* _Work to complete_
Every line below from the one containing "Raise x end in" through the one containing "kp_jwk := λ" must be transcribed exactly. Omit all lines outside that stretch.

Saved data entries

________________

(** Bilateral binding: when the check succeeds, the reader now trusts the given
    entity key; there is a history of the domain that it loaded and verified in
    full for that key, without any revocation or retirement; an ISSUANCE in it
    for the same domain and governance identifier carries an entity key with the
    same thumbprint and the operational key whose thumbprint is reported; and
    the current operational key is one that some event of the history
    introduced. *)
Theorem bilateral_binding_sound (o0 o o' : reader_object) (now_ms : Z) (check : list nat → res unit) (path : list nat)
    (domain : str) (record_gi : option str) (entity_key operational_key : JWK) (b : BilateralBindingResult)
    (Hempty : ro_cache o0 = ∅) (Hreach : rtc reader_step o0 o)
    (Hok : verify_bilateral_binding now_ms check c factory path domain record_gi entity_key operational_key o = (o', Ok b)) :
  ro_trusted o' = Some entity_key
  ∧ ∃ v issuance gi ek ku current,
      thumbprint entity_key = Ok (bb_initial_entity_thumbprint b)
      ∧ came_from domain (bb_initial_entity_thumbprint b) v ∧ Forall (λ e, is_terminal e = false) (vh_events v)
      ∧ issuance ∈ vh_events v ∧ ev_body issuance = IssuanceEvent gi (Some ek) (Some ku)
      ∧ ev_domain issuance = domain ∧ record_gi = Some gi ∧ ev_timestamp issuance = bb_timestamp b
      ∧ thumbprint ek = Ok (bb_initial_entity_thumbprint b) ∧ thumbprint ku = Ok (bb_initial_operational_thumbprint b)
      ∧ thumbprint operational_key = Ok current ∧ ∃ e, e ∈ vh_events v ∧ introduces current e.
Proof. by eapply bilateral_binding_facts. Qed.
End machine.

________________

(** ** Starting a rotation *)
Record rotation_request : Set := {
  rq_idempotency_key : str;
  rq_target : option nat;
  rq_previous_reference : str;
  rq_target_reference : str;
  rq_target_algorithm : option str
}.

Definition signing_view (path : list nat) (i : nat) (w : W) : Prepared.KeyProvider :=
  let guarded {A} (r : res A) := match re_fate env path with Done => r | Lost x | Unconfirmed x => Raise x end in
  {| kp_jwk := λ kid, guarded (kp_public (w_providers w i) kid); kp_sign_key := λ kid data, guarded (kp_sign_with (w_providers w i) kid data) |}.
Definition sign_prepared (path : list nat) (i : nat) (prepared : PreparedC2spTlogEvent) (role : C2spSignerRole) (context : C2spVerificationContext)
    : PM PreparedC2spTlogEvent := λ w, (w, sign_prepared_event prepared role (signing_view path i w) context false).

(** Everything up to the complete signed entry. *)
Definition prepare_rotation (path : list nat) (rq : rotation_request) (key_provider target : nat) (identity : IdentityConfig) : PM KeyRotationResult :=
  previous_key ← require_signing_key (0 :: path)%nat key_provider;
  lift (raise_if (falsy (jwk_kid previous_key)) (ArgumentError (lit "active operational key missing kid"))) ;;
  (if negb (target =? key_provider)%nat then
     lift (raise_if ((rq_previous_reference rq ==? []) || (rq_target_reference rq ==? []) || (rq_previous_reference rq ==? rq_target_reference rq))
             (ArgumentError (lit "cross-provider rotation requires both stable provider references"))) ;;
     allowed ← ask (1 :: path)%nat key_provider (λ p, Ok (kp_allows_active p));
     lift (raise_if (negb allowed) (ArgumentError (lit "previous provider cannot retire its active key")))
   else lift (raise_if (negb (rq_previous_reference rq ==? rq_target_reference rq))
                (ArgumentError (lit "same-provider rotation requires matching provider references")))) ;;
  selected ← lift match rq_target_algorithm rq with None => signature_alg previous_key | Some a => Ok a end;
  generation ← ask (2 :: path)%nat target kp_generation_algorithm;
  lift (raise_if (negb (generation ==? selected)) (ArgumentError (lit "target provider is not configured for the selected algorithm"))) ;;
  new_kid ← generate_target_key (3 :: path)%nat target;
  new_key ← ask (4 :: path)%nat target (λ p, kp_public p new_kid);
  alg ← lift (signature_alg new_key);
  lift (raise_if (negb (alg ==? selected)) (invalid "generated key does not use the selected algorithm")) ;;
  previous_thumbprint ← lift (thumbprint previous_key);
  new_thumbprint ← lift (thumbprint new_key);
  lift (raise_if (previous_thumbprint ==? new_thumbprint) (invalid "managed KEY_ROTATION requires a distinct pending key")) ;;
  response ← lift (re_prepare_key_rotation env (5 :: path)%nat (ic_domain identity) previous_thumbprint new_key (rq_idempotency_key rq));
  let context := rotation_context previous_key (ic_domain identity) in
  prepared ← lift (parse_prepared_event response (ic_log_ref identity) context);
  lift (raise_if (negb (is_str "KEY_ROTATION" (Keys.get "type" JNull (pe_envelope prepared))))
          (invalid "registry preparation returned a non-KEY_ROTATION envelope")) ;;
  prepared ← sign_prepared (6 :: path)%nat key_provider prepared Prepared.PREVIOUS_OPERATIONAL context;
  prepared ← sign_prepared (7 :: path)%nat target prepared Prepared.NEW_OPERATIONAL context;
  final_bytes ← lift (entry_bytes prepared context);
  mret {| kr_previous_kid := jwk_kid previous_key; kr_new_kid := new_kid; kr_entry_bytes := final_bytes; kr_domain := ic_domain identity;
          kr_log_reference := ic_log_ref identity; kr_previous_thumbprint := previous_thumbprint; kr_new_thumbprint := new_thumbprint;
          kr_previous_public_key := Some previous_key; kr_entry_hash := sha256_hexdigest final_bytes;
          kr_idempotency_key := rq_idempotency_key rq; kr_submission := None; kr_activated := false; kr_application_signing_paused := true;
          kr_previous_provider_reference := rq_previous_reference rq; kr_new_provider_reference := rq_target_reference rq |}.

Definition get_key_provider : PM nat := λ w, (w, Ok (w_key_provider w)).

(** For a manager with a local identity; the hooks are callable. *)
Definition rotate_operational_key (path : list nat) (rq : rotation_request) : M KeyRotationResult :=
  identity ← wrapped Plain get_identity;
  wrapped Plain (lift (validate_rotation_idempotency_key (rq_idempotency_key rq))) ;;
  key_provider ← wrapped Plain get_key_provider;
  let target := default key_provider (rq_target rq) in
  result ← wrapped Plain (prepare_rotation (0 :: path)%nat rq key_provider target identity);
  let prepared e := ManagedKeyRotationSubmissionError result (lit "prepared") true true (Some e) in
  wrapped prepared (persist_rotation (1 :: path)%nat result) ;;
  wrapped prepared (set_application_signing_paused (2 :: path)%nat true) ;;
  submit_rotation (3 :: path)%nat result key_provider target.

________________

* _Answer box_
  let guarded {A} (r : res A) := match re_fate env path with Done => r | Lost x | Unconfirmed x => Raise x end in
  {| kp_jwk := λ kid, guarded (kp_public (w_providers w i) kid); kp_sign_key := λ kid data, guarded (kp_sign_with (w_providers w i) kid data) |}.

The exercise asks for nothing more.